Harðfiskur is a dried fish, that you can see being dried on large trestles during your trip in Iceland. You can easily buy Harðfiskur at the supermarket, and sometimes it’s sold door to door downtown. It can be eaten on its own, or with salted butter and is usually prepared with cod. You can taste dried fish at Café Loki, opposite Hallgrímskirkja in downtown Reykjavík, or at Kolaportið flea market.
Svíð is a boiled sheep’s head cut in half and is a speciality found on farmhouse tables in Iceland. Don’t worry, the wool and brain are removed and all that’s left are the delicious edible pieces. Svíð is on the menu all year round at the BSÍ bus terminal cafeteria in Reykjavík.
You can also have a Svíð takeaway at the BSÍ drive-through, served hot or cold, depending on your tastebuds! The BSÍ cafeteria’s chef confirms that more than 10,000 sheep heads are consumed every year from BSÍ and that Icelanders consider the eyeballs to be the tastiest part!
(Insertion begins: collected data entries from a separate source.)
(* ===== verification/Bytes.v ===== *)
(** * Bytes and bitmaps: memory images, little-endian words, bit arrays

    A buffer is a list of byte values in [0, 256). The kernel runs on a
    little-endian machine, so a word in memory is its little-endian image; a
    [DECLARE_BITMAP] of [n] bits is the integer with those bits. *)
From S2P Require Import Prelude.

(** ** Little-endian words *)

Fixpoint le_encode (n : nat) (z : Z) : list Z :=
  match n with
  | O => []
  | S n => z mod 256 :: le_encode n (z / 256)
  end.

Fixpoint le_decode (l : list Z) : Z :=
  match l with
  | [] => 0
  | b :: l => b + 256 * le_decode l
  end.

Definition byte (b : Z) : Prop := 0 <= b < 256.

Lemma le_encode_length n z : length (le_encode n z) = n.
Proof. revert z. induction n as [|n IH]; intros z; [done|]. cbn. by rewrite IH. Qed.

Lemma le_encode_bytes n z : Forall byte (le_encode n z).
Proof.
  revert z. induction n as [|n IH]; intros z; [constructor|]. cbn. constructor; [|apply IH].
  by apply Z.mod_pos_bound.
Qed.

Lemma le_decode_encode n z : 0 <= z < 256 ^ Z.of_nat n -> le_decode (le_encode n z) = z.
Proof.
  revert z. induction n as [|n IH]; intros z Hz.
  - cbn in *. lia.
  - rewrite Nat2Z.inj_succ, Z.pow_succ_r in Hz by lia. cbn [le_encode le_decode].
    rewrite IH; [divmod_lia|]. split; [apply Z.div_pos; lia|]. apply Z.div_lt_upper_bound; lia.
Qed.

Lemma le_decode_zeros n : le_decode (replicate n 0) = 0.
Proof. induction n as [|n IH]; [done|]. cbn [replicate le_decode]. lia. Qed.

(** ** Slices of a buffer *)

Definition slice (off len : nat) (l : list Z) : list Z := take len (drop off l).

(** [memcpy(l + off, new, length new)] *)
Definition splice (off : nat) (new l : list Z) : list Z :=
  take off l ++ new ++ drop (off + length new) l.

Lemma splice_length off new l :
  (off + length new <= length l)%nat -> length (splice off new l) = length l.
Proof. intros. unfold splice. rewrite !length_app, length_take, length_drop. lia. Qed.

Lemma slice_length off len l : (off + len <= length l)%nat -> length (slice off len l) = len.
Proof. intros. unfold slice. rewrite length_take, length_drop. lia. Qed.

Lemma slice_splice_same off new l :
  (off + length new <= length l)%nat -> slice off (length new) (splice off new l) = new.
Proof.
  intros. unfold slice, splice. rewrite drop_app_ge; rewrite length_take; [|lia].
  replace (off - off `min` length l)%nat with 0%nat by lia. rewrite drop_0. by rewrite take_app_length.
Qed.

Lemma slice_splice_exact off len new l :
  length new = len -> (off + len <= length l)%nat -> slice off len (splice off new l) = new.
Proof. intros <- Hl. by apply slice_splice_same. Qed.

Lemma slice_splice_other off new l off' len :
  (off + length new <= length l)%nat ->
  (off' + len <= off)%nat \/ (off + length new <= off')%nat ->
  slice off' len (splice off new l) = slice off' len l.
Proof.
  intros Hl Hdisj. apply list_eq. intros i. unfold slice, splice.
  destruct (Nat.lt_ge_cases i len) as [Hi|Hi];
    [|by rewrite !lookup_take_ge by lia].
  rewrite !lookup_take_lt, !lookup_drop by lia. destruct Hdisj as [Hd|Hd].
  - rewrite lookup_app_l by (rewrite length_take; lia). by rewrite lookup_take_lt by lia.
  - rewrite lookup_app_r by (rewrite length_take; lia). rewrite length_take.
    rewrite lookup_app_r by lia. rewrite lookup_drop. f_equal. lia.
Qed.

(** The [n] bytes at a pointer. *)
Definition bytes_at (n : nat) (p : list Z) : list Z := take n (p ++ replicate n 0).

Lemma bytes_at_length n p : length (bytes_at n p) = n.
Proof. unfold bytes_at. rewrite length_take, length_app, length_replicate. lia. Qed.

Lemma bytes_at_exact n p : length p = n -> bytes_at n p = p.
Proof. intros <-. unfold bytes_at. by rewrite take_app_length. Qed.

(** ** Bitmaps *)

Definition set_bit (n b : Z) : Z := Z.setbit b n.
Definition clear_bit (n b : Z) : Z := Z.clearbit b n.
Definition test_bit (n b : Z) : bool := Z.testbit b n.
Definition bitmap_fill (nbits : Z) : Z := Z.ones nbits.

(** Positions of a bitmap of [n] bits, from [off] on. *)
Fixpoint find_bit_from (v : bool) (n : nat) (off b : Z) : option Z :=
  match n with
  | O => None
  | S n => if Bool.eqb (Z.testbit b off) v then Some off else find_bit_from v n (off + 1) b
  end.

(** [find_first_zero_bit(b, n)] and [find_next_bit(b, n, off)]: [n] if none. *)
Definition find_first_zero_bit (b nbits : Z) : Z :=
  default nbits (find_bit_from false (Z.to_nat nbits) 0 b).
Definition find_next_bit (b nbits off : Z) : Z :=
  default nbits (find_bit_from true (Z.to_nat (nbits - off)) off b).

(** The number of bits set among the first [n]. *)
Fixpoint popcount (n : nat) (b : Z) : Z :=
  match n with
  | O => 0
  | S n => Z.b2z (Z.testbit b (Z.of_nat n)) + popcount n b
  end.

Lemma find_bit_from_some v n : forall off b i,
  find_bit_from v n off b = Some i ->
  off <= i < off + Z.of_nat n /\ Z.testbit b i = v /\ forall j, off <= j < i -> Z.testbit b j = negb v.
Proof.
  induction n as [|n IH]; intros off b i; [done|]. cbn [find_bit_from].
  destruct (Bool.eqb_spec (Z.testbit b off) v) as [Hv|Hv].
  - intros [= <-]. split; [lia|]. split; [done|]. intros. lia.
  - intros Hf. apply IH in Hf as (Hr & Hi & Hlow). split; [lia|]. split; [done|]. intros j Hj.
    destruct (Z.eq_dec j off) as [->|]; [|apply Hlow; lia]. by destruct (Z.testbit b off), v.
Qed.

Lemma find_bit_from_none v n : forall off b,
  find_bit_from v n off b = None ->
  forall j, off <= j < off + Z.of_nat n -> Z.testbit b j = negb v.
Proof.
  induction n as [|n IH]; intros off b; [intros; lia|]. cbn [find_bit_from].
  destruct (Bool.eqb_spec (Z.testbit b off) v) as [Hv|Hv]; [done|]. intros Hf j Hj.
  destruct (Z.eq_dec j off) as [->|]; [by destruct (Z.testbit b off), v|].
  apply (IH (off + 1) b Hf). lia.
Qed.

Lemma popcount_range n b : 0 <= popcount n b <= Z.of_nat n.
Proof. induction n as [|n IH]; cbn [popcount]; [lia|]. pose proof (Z.b2z_bit0). destruct (Z.testbit b (Z.of_nat n)); cbn; lia. Qed.

Lemma popcount_ext n b b' :
  (forall i, 0 <= i < Z.of_nat n -> Z.testbit b i = Z.testbit b' i) -> popcount n b = popcount n b'.
Proof.
  induction n as [|n IH]; intros Heq; [done|]. cbn [popcount].
  rewrite (Heq (Z.of_nat n)) by lia. rewrite IH; [done|]. intros. apply Heq. lia.
Qed.

Lemma popcount_setbit n b i : 0 <= i < Z.of_nat n -> Z.testbit b i = false ->
  popcount n (set_bit i b) = popcount n b + 1.
Proof.
  induction n as [|n IH]; intros Hi Hb; [lia|]. cbn [popcount]. unfold set_bit in *.
  destruct (Z.eq_dec i (Z.of_nat n)) as [->|Hne].
  - rewrite Z.setbit_eq, Hb by lia. rewrite (popcount_ext n (Z.setbit b (Z.of_nat n)) b).
    + cbn. lia.
    + intros j Hj. rewrite Z.setbit_neq by lia. done.
  - rewrite Z.setbit_neq by lia. rewrite IH by (done || lia). lia.
Qed.

Lemma popcount_clearbit n b i : 0 <= i < Z.of_nat n -> Z.testbit b i = true ->
  popcount n (clear_bit i b) = popcount n b - 1.
Proof.
  induction n as [|n IH]; intros Hi Hb; [lia|]. cbn [popcount]. unfold clear_bit in *.
  destruct (Z.eq_dec i (Z.of_nat n)) as [->|Hne].
  - rewrite Z.clearbit_eq, Hb by lia. rewrite (popcount_ext n (Z.clearbit b (Z.of_nat n)) b).
    + cbn. lia.
    + intros j Hj. rewrite Z.clearbit_neq by lia. done.
  - rewrite Z.clearbit_neq by lia. rewrite IH by (done || lia). lia.
Qed.

Lemma popcount_zero_bit n b i : popcount n b = 0 -> 0 <= i < Z.of_nat n -> Z.testbit b i = false.
Proof.
  induction n as [|n IH]; intros Hz Hi; [lia|]. cbn [popcount] in Hz. pose proof (popcount_range n b).
  destruct (Z.testbit b (Z.of_nat n)) eqn:Hb; cbn [Z.b2z] in Hz; [lia|].
  destruct (Z.eq_dec i (Z.of_nat n)) as [->|]; [done|]. apply IH; lia.
Qed.

Lemma popcount_zero n : popcount n 0 = 0.
Proof. induction n as [|n IH]; [done|]. cbn [popcount]. by rewrite Z.bits_0, IH. Qed.

Lemma popcount_ones n m : Z.of_nat n <= m -> popcount n (bitmap_fill m) = Z.of_nat n.
Proof.
  intros Hm. induction n as [|n IH]; [done|]. cbn [popcount]. unfold bitmap_fill in *.
  rewrite Z.ones_spec_low, IH by lia. cbn. lia.
Qed.

(** A bitmap that is not full has a clear bit; one that is not empty, a set bit. *)
Lemma popcount_full n b :
  (forall i, 0 <= i < Z.of_nat n -> Z.testbit b i = true) -> popcount n b = Z.of_nat n.
Proof.
  induction n as [|n IH]; intros Hb; [done|]. cbn [popcount]. rewrite Hb, IH by (lia || (intros; apply Hb; lia)).
  cbn. lia.
Qed.

Lemma popcount_pos n b i : 0 <= i < Z.of_nat n -> Z.testbit b i = true -> 1 <= popcount n b.
Proof.
  induction n as [|n IH]; intros Hi Hb; [lia|]. cbn [popcount].
  destruct (Z.eq_dec i (Z.of_nat n)) as [->|Hne].
  - rewrite Hb. pose proof (popcount_range n b). cbn. lia.
  - pose proof (IH ltac:(lia) Hb). pose proof (Z.b2z_bit0). destruct (Z.testbit b (Z.of_nat n)); cbn; lia.
Qed.

Lemma find_first_zero_bit_spec b nbits : 0 <= nbits -> popcount (Z.to_nat nbits) b < nbits ->
  let i := find_first_zero_bit b nbits in
  0 <= i < nbits /\ Z.testbit b i = false.
Proof.
  intros Hn Hp. cbv zeta. unfold find_first_zero_bit.
  destruct (find_bit_from false (Z.to_nat nbits) 0 b) as [i|] eqn:Hf; cbn.
  - apply find_bit_from_some in Hf as (Hr & Hi & _). split; [lia|done].
  - pose proof (find_bit_from_none _ _ _ _ Hf) as Hall. rewrite popcount_full in Hp; [lia|].
    intros j Hj. apply Hall. lia.
Qed.

(** A bitmap of [w] bits stays one when a bit below [w] changes. *)
Lemma bitmap_bound w x : 0 <= w -> 0 <= x -> (forall k, w <= k -> Z.testbit x k = false) -> 0 <= x < 2 ^ w.
Proof.
  intros Hw Hx Hbits. split; [done|]. destruct (Z.eq_dec x 0) as [->|]; [lia|].
  apply Z.log2_lt_pow2; [lia|]. destruct (Z.lt_ge_cases (Z.log2 x) w) as [|Hge]; [done|].
  specialize (Hbits _ Hge). rewrite Z.bit_log2 in Hbits by lia. done.
Qed.

Lemma bitmap_high w x k : 0 <= x < 2 ^ w -> w <= k -> Z.testbit x k = false.
Proof.
  intros Hx Hk. destruct (Z.eq_dec x 0) as [->|]; [apply Z.bits_0|]. apply Z.bits_above_log2; [lia|].
  apply Z.lt_le_trans with w; [|done]. apply Z.log2_lt_pow2; lia.
Qed.

Lemma bitmap_update_range w (v : bool) g o : 0 <= g < 2 ^ w -> 0 <= o < w ->
  0 <= (if v then set_bit else clear_bit) o g < 2 ^ w.
Proof.
  intros Hg Ho. pose proof (bitmap_high w g) as Hgk.
  unfold set_bit, clear_bit. apply bitmap_bound; [lia|..]; destruct v.
  - apply Z.bits_iff_nonneg_ex. exists w. intros k Hk. rewrite Z.setbit_neq by lia. apply Hgk; lia.
  - apply Z.bits_iff_nonneg_ex. exists w. intros k Hk. rewrite Z.clearbit_neq by lia. apply Hgk; lia.
  - intros k Hk. rewrite Z.setbit_neq by lia. by apply Hgk.
  - intros k Hk. rewrite Z.clearbit_neq by lia. by apply Hgk.
Qed.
Slátur is a type of black pudding, and the main ingredient is sheep blood. A majority of Icelanders eat it! Slátur is on every primary school lunch menu in the country. Many Icelanders make their own slátur, mainly using sheep blood, sheep fat, onions, thyme and cayenne pepper. You can find it in all Icelandic supermarkets. Slátur can be eaten on its own or the traditional Icelandic way, with rice pudding.
The above three dishes can be found on Icelandic dinner tables during the year, but are especially popular during the Þorrablót Festival, which takes place annually in January or February.
Hákarl is an Icelandic speciality of hung shark meat and is most commonly served during Þorrablót. Bjarnarhöfn farm, between Stykkisholmur and Grunðarfjörður, belongs to a family that have been hanging sharks for several generations.
The farm is home to a shark museum and offers you the opportunity to try this shark meat speciality during your visit, with a shot of Brennivin(a clear, unsweetened schnapps with a similar taste to vodka). If you like the experience, you can buy both Hárkarl with Brennivin from Bjarnarhöfn farm. They are also on the menu at Íslenski Barinn in Reykjavík.